The US State Department wants to expand its vetting of visa applicants in a move which could expose their social media and other data to hackers.
The proposals, published on Friday as part of the Trump administration’s immigration ‘crackdown’, will require all applicants for immigrant and non-immigrant visas to detail their social media handles for the past five years, as well as telephone numbers, email addresses and details of international travel.
They will expand the list of visa applicants forced to divulge these personal details from the relatively small number (around 65,000) currently required to do so on account of being a suspected national security threat, to virtually all travelers – nearly 15 million.
The new plan was published in the Federal Register and is now subject to a 60-day public comment process. It must also be approved by the Office of Management and Budget before taking effect.
The Department of State claimed that the new Electronic Application for Immigrant Visa and Alien Registration (DS-260) form “will be submitted electronically over an encrypted connection to the Department via the internet.”
However, many will be concerned about the prospect of handing over their personal data to the US government, especially given its track record on protecting the data of its citizens and employees.

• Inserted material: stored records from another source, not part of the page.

(** A duration's place: octave [k], sub-bucket [s]. *)
Lemma bucket_place us :
  0 < us < 2 ^ 24 ->
  exists k s, 0 <= k < 24 /\ 0 <= s < 8 /\ LatencyBucketIndex us = Z.to_nat (8 * k + s) /\
    2 ^ k * (8 + s) <= 8 * us /\ 8 * us < 2 ^ k * (9 + s) /\ (k < 3 -> 2 ^ k * (8 + s) = 8 * us).
Proof.
  intros Hu. pose proof (Z.log2_spec us ltac:(lia)) as Hl. pose proof (Z.log2_nonneg us) as Hk.
  assert (Hk24 : Z.log2 us < 24) by (apply Z.log2_lt_pow2; lia).
  unfold LatencyBucketIndex. destruct (Z.eqb_spec us 0) as [->|_]; [lia|]. set (k := Z.log2 us) in *.
  rewrite Z.pow_succ_r in Hl by done.
  assert (Hsub : exists s, 0 <= s < 8 /\ 2 ^ k * (8 + s) <= 8 * us /\ 8 * us < 2 ^ k * (9 + s) /\ (k < 3 -> 2 ^ k * (8 + s) = 8 * us) /\
    (if 3 <=? k then Z.land (u32 (Z.shiftr us (k - 3))) 0x7 else u32 (Z.shiftl (us - Z.shiftl 1 k) (3 - k))) = s).
  { destruct (Z.leb_spec 3 k) as [H3|H3].
    - rewrite Z.shiftr_div_pow2 by lia. set (w := 2 ^ (k - 3)).
      assert (Ew : 2 ^ k = 8 * w) by (unfold w; replace k with (3 + (k - 3)) at 1 by lia; rewrite Z.pow_add_r by lia; done).
      assert (Hw : 0 < w) by (apply Z.pow_pos_nonneg; lia).
      assert (Hq : 8 <= us / w < 16) by (split; [apply Z.div_le_lower_bound; lia|apply Z.div_lt_upper_bound; lia]).
      exists (us / w - 8). rewrite Ew. pose proof (Z.div_mod us w ltac:(lia)) as Hd. pose proof (Z.mod_pos_bound us w Hw) as Hm.
      split; [lia|]. split; [nia|]. split; [nia|]. split; [lia|].
      rewrite (wrap_small 32) by lia. change 0x7 with (Z.ones 3). rewrite Z.land_ones by lia. change (2 ^ 3) with 8.
      replace (us / w) with (us / w - 8 + 1 * 8) at 1 by lia. rewrite Z.mod_add by lia. apply Z.mod_small. lia.
    - rewrite (Z.shiftl_mul_pow2 1) by lia. rewrite Z.shiftl_mul_pow2 by lia.
      assert (Hc : k = 0 \/ k = 1 \/ k = 2) by lia.
      exists ((us - 2 ^ k) * 2 ^ (3 - k)).
      rewrite Z.mul_1_l, (wrap_small 32) by (destruct Hc as [->|[->| ->]]; cbn in *; lia).
      destruct Hc as [->|[->| ->]]; cbn in *; lia. }
  destruct Hsub as (s & Hs & H1 & H2 & H3 & ->). exists k, s. split; [lia|]. split; [done|]. split; [|done].
  rewrite (wrap_small 32) by lia. rewrite (proj2 (Z.ltb_lt _ _)) by (unfold LATENCY_BUCKET_COUNT; lia). f_equal. lia.
Qed.

Lemma midpoint_place k s :
  0 <= k -> 0 <= s < 8 -> LatencyBucketMidpointUs (Z.to_nat (8 * k + s)) = (16 * 2 ^ k + (2 * s + 1) * 2 ^ k) / 16.
Proof.
  intros Hk Hs. unfold LatencyBucketMidpointUs.
  assert (E1 : (Z.to_nat (8 * k + s) / 8)%nat = Z.to_nat k).
  { rewrite <- (Z2Nat.inj_div _ 8) by lia. f_equal. Z.to_euclidean_division_equations; lia. }
  assert (E2 : (Z.to_nat (8 * k + s) mod 8)%nat = Z.to_nat s).
  { rewrite <- (Z2Nat.inj_mod _ 8) by lia. f_equal. Z.to_euclidean_division_equations; lia. }
  rewrite E1, E2, !Z2Nat.id by lia. done.
Qed.

(** A sample read back from its bucket is within a sixteenth of itself. *)
Lemma bucket_accuracy us :
  0 < us < 2 ^ 24 -> 16 * Z.abs (LatencyBucketMidpointUs (LatencyBucketIndex us) - us) <= us.
Proof.
  intros Hu. destruct (bucket_place us Hu) as (k & s & Hk & Hs & -> & H1 & H2 & H3). rewrite midpoint_place by lia.
  destruct (Z.lt_ge_cases k 4) as [Hk4|Hk4].
  - assert (Hc : k = 0 \/ k = 1 \/ k = 2 \/ k = 3) by lia.
    destruct Hc as [->|[->|[->| ->]]]; cbn in *; Z.to_euclidean_division_equations; lia.
  - set (w := 2 ^ (k - 4)). assert (Ew : 2 ^ k = 16 * w) by (unfold w; replace k with (4 + (k - 4)) at 1 by lia; rewrite Z.pow_add_r by lia; done).
    assert (Hw : 0 < w) by (apply Z.pow_pos_nonneg; lia). rewrite Ew in *.
    replace (16 * (16 * w) + (2 * s + 1) * (16 * w)) with ((16 * w + (2 * s + 1) * w) * 16) by lia.
    rewrite Z.div_mul by lia. nia.
Qed.

Lemma bucket_monotone us us' :
  0 < us < 2 ^ 24 -> 0 < us' < 2 ^ 24 -> us <= us' -> (LatencyBucketIndex us <= LatencyBucketIndex us')%nat.
Proof.
  intros Hu Hu' Hle. destruct (bucket_place us Hu) as (k & s & Hk & Hs & -> & H1 & H2 & _).
  destruct (bucket_place us' Hu') as (k' & s' & Hk' & Hs' & -> & H1' & H2' & _). apply Z2Nat.inj_le; [lia..|].
  destruct (Z.lt_trichotomy k k') as [Hlt|[->|Hgt]]; [lia| |].
  - pose proof (Z.pow_pos_nonneg 2 k' ltac:(lia) ltac:(lia)). assert (8 + s < 9 + s') by nia. lia.
  - exfalso. assert (Hp : 2 * 2 ^ k' <= 2 ^ k) by (rewrite <- Z.pow_succ_r by lia; apply Z.pow_le_mono_r; lia).
    pose proof (Z.pow_pos_nonneg 2 k' ltac:(lia) ltac:(lia)). nia.
Qed.

(** A sample of no microsecond shares the bucket of one microsecond. *)
Lemma bucket_zero : LatencyBucketIndex 0 = LatencyBucketIndex 1.
Proof. reflexivity. Qed.

Lemma bucket_clamped us : 0 <= us -> LatencyBucketIndex us = LatencyBucketIndex (Z.max 1 us).
Proof. intros Hu. destruct (decide (us = 0)) as [->|Hn]; [exact bucket_zero|]. by rewrite Z.max_r by lia. Qed.

Lemma bucket_monotone0 us us' :
  0 <= us < 2 ^ 24 -> 0 <= us' < 2 ^ 24 -> us <= us' -> (LatencyBucketIndex us <= LatencyBucketIndex us')%nat.
Proof. intros Hu Hu' Hle. rewrite (bucket_clamped us), (bucket_clamped us') by lia. apply bucket_monotone; lia. Qed.

(** ** Histograms of samples *)

Definition sampled (l : list Z) : Prop := Forall (fun us => 0 <= us < 2 ^ 24) l.

(** What a slot holds after recording [l]. *)
Definition hist (l : list Z) : LatencyMetrics := fold_left (fun h us => record_sample us h) l new_latency.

A recent Office of Inspector General (OIG) report highlighted serious deficiencies in the department’s cybersecurity posture.

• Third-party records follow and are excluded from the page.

Lemma HandleSuccess_ok nowUs node fuel : forall c,
  routeNode_ c = Some node -> RouteTrie.callback node <> None ->
  Middleware.GetELevel (trackAsync c) = Middleware.MIDDLEWARE -> Middleware.suspended (cx c) = None ->
  small_stacks (middleware_ c) node -> Middleware.in_stack (stage c node) (cx c) -> (left c node <= fuel)%nat ->
  exists c', complete nowUs (Datatypes.S fuel) (HandleSuccess nowUs c) = Some c' /\
    answered c c' (if (rest c node).1 then (rest c node).2 else handler_effect node (rest c node).2).
Proof.
  induction fuel as [fuel IH] using lt_wf_ind. intros c Hn Hcb He Hs Hsm Hin Hl.
  unfold HandleSuccess. rewrite Hn, He. change (Middleware.MIDDLEWARE =? Middleware.RESPONSE) with false.
  change (Middleware.MIDDLEWARE =? Middleware.MIDDLEWARE) with true. cbv iota.
  destruct (Middleware.ExecuteMiddleware_ok inline_failure resumed_failure idle (middleware_ c) (Some (node_ptr node))
              (proj1 Hsm) (proj2 Hsm) (cx c) Hin) as [HE HX].
  destruct (Middleware.ExecuteMiddleware inline_failure (middleware_ c) (Some (node_ptr node)) (cx c)) as [[[] async []] x] eqn:EX;
    cbn [snd] in HE.
  - destruct HX as [Hsx ->]. cbn [fst snd].
    destruct (run_route_ok nowUs node (set_track (Middleware.SetELevel Middleware.RESPONSE (trackAsync (set_cx x c))) (set_cx x c)) (Datatypes.S fuel))
      as (c' & Hc & Ha); [done|by cbn; rewrite Hsx|apply Middleware.GetELevel_RESPONSE|lia|].
    exists c'. split; [exact Hc|]. exact Ha.
  - destruct HX as [Hsx ->]. cbn [fst snd].
    destruct (run_route_ok nowUs node (set_track (Middleware.SetELevel Middleware.RESPONSE (trackAsync (set_cx x c))) (set_cx x c)) (Datatypes.S fuel))
      as (c' & Hc & Ha); [done|by cbn; rewrite Hsx|apply Middleware.GetELevel_RESPONSE|lia|].
    exists c'. split; [exact Hc|]. exact Ha.
  - destruct HX as [Hsx ->]. cbn [fst snd].
    assert (Hsx' : Middleware.suspended (cx (set_cx x c)) = None) by (cbn; by rewrite Hsx).
    pose proof (respond_answered nowUs (set_cx x c) _ Hsx' eq_refl) as Ha.
    exists (respond nowUs (set_cx x c)). split; [apply complete_done; apply Ha|exact Ha].
  - destruct HX as (-> & k & Hk & HX). cbn [negb]. cbv iota.
    set (c1 := FinishRequest (set_cx x c)). assert (Hs1 : Middleware.suspended (cx c1) = Some k) by (unfold c1; cbn; exact Hk).
    cbn [complete]. rewrite Hs1. unfold resume.
    assert (Ew : world c1 = idle (Middleware.world x)) by done. rewrite Ew.
    destruct (k (idle (Middleware.world x))) as [r w']. destruct HX as (Hin2 & Hl2 & ->).
    set (c2 := set_cx (Middleware.set_suspended None (Middleware.set_world w' (cx c1))) c1).
    assert (Hc2 : exists m, calls c2 = calls c ++ replicate m (RefreshExpiry (idleTimeout cfg))) by (by exists 1%nat).
    unfold OnCoroutineComplete. destruct (Middleware.completed r); cbn [negb].
    + assert (He2 : Middleware.GetELevel (trackAsync c2) = Middleware.MIDDLEWARE) by (rewrite <- He; exact HE).
      rewrite He2. change (Middleware.MIDDLEWARE =? Middleware.MIDDLEWARE) with true. cbv iota.
      set (c3 := set_track _ c2). destruct fuel as [|fuel]; [lia|].
      assert (Hl3 : (left c3 node <= fuel)%nat) by exact (proj1 (Nat.lt_succ_r _ _) (Nat.lt_le_trans _ _ _ Hl2 Hl)).
      destruct (IH fuel ltac:(lia) c3 Hn Hcb He2 eq_refl Hsm Hin2 Hl3) as (c' & Hc & Ha).
      exists c'. split; [exact Hc|]. apply (answered_weaken c c3); [exact Hc2|]. left. exact Ha.
    + pose proof (answered_now nowUs (on_world resumed_failure c2) _ eq_refl eq_refl) as Ha. eexists. split; [apply complete_done; apply Ha|].
      apply (answered_weaken c (on_world resumed_failure c2)); [exact Hc2|]. left. exact Ha.
Qed.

Hina Shamsi, director of the American Civil Liberties Union’s National Security Project, slammed the proposals as “yet another ineffective and deeply problematic Trump administration plan.”
“The government has failed to disclose how this information – accurate or not – may be shared across government agencies and have consequences for individuals living in America, including US citizens,” she argued. “There is also no evidence that such social media monitoring is effective or fair, especially in the absence of criteria to guide the use of social media information in the visa adjudication process.”
Evgeny Chereshnev, CEO and founder of Biolink.Tech, said the rules may even violate international privacy laws like the GDPR.
“Other countries, such as Singapore, Israel, Japan, Russia and China also have their own laws, so when the United States requires private information from foreign citizens, it's technically illegal as it is a violation of home policies from most countries,” he added.
“This is not just about people having to share their social media history; it's giving the government a set of tools to manipulate your behavior."